== DATA LISTING
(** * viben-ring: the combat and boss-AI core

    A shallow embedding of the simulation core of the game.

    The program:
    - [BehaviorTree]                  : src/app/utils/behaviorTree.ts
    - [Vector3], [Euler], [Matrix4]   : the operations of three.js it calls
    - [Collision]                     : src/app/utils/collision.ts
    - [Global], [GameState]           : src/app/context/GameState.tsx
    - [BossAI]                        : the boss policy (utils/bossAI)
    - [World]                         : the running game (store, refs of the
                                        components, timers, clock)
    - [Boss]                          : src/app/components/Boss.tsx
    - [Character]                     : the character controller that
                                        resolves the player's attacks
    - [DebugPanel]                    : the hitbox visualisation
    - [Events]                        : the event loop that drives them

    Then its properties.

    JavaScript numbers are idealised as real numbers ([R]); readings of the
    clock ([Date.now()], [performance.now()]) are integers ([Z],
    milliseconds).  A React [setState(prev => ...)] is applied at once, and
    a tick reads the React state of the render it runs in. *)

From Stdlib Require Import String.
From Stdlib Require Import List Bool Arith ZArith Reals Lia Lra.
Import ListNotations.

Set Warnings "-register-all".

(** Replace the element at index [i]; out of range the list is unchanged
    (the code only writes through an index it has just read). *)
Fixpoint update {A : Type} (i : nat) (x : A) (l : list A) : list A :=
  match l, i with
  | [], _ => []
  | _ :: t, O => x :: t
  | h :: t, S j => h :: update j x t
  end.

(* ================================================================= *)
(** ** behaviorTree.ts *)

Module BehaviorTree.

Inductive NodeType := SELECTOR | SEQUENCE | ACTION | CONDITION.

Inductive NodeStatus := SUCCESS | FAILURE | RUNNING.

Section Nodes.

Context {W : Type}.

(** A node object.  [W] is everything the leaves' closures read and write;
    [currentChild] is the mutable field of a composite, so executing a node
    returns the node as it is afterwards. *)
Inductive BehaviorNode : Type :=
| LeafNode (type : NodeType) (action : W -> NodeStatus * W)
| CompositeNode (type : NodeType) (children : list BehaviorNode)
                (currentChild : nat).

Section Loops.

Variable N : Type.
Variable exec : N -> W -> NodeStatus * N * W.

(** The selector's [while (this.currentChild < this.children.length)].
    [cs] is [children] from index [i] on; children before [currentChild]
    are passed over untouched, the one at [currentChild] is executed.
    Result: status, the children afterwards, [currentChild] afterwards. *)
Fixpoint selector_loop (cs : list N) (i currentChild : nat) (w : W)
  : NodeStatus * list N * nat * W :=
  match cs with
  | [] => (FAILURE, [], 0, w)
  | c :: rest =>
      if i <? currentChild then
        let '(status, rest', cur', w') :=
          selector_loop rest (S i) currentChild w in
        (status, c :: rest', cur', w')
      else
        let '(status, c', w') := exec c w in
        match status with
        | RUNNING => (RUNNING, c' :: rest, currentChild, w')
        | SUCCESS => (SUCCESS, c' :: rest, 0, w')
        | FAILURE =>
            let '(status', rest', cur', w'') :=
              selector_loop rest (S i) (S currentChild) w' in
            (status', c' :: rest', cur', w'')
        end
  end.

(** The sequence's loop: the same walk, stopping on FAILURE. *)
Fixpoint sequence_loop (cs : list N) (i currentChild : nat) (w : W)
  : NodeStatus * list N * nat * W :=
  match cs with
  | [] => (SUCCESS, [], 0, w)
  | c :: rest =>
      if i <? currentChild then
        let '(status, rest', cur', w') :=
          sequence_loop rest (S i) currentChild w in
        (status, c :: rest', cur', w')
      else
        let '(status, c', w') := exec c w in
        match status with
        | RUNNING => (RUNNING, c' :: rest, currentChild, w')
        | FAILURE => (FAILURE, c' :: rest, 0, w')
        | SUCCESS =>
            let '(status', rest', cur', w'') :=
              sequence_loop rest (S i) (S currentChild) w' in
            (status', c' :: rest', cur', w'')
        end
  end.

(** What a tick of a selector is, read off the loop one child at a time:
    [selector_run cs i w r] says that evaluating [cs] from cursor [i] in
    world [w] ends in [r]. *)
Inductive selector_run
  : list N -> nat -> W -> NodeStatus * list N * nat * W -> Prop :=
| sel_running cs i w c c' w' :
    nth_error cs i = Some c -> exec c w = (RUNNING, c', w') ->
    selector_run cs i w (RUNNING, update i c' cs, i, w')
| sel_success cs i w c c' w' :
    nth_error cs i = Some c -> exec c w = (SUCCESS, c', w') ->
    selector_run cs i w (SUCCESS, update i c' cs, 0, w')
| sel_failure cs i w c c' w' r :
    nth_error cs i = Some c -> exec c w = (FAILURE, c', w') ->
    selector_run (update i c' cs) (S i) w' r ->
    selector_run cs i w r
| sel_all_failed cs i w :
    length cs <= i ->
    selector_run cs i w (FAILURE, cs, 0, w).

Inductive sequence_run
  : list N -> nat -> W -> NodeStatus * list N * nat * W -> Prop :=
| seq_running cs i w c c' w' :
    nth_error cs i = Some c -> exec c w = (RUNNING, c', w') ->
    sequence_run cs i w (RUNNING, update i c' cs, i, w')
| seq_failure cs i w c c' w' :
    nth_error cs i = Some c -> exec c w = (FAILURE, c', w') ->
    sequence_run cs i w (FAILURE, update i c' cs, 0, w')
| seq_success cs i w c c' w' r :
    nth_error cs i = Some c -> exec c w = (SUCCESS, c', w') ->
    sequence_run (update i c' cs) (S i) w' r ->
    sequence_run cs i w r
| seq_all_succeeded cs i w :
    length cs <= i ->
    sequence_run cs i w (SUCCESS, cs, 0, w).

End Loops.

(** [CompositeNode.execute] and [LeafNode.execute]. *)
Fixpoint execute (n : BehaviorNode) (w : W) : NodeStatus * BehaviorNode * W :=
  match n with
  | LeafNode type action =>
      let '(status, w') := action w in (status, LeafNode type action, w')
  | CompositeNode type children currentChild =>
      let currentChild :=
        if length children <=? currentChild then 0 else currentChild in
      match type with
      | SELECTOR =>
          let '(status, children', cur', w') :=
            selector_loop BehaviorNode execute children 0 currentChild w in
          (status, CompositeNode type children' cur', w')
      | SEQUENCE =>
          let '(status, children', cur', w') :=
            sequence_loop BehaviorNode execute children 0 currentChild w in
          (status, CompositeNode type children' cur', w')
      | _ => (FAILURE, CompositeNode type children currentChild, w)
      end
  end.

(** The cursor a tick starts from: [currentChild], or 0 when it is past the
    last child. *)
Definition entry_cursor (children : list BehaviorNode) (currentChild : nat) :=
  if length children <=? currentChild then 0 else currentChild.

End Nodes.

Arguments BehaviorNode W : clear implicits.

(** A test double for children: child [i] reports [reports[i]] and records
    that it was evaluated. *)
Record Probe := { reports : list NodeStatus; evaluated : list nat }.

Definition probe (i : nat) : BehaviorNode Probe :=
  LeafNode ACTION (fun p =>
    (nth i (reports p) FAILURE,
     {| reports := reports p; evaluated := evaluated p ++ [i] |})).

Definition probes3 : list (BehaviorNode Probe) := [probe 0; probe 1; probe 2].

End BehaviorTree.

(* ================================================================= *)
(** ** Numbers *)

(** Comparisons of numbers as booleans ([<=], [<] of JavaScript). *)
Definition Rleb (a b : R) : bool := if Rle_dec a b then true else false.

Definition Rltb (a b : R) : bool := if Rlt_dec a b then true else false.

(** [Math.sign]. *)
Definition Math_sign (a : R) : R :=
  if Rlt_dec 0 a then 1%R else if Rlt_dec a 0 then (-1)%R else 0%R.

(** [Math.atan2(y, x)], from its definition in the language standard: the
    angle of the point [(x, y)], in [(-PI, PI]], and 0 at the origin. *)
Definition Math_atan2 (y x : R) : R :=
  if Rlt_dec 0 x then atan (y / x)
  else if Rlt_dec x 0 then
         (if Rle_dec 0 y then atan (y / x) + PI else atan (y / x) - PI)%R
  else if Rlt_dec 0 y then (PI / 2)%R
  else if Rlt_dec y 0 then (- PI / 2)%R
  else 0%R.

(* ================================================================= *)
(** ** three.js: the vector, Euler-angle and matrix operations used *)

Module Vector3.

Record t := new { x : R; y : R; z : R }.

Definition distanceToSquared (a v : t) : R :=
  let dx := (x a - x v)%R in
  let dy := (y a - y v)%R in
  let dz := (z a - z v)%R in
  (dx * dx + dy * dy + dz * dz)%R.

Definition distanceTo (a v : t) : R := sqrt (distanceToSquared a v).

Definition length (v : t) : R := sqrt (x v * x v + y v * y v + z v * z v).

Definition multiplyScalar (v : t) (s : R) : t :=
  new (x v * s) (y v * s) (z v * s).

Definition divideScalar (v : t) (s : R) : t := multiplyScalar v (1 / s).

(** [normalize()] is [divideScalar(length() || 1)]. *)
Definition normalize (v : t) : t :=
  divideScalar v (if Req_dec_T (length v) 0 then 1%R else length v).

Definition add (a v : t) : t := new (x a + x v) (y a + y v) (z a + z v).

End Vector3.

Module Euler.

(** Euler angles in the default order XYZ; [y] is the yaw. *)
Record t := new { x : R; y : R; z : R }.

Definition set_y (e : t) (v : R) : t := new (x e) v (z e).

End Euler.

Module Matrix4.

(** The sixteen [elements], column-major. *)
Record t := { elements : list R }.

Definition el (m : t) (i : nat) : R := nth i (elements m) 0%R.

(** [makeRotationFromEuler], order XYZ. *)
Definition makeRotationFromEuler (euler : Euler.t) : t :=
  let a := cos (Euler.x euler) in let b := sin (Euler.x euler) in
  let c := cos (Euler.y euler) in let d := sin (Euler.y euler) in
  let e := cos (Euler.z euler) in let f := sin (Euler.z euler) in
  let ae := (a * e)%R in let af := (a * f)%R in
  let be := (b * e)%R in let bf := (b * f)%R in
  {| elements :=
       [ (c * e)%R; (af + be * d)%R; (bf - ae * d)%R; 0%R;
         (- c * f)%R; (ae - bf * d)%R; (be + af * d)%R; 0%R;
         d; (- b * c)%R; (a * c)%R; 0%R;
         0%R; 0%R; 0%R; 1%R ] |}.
====
§ **GOAL OF THE EXERCISE**:
The expected output is one number: how many lines of the data above hold the string "divideScalar".

§ **REPLY TO THE EXERCISE**:
3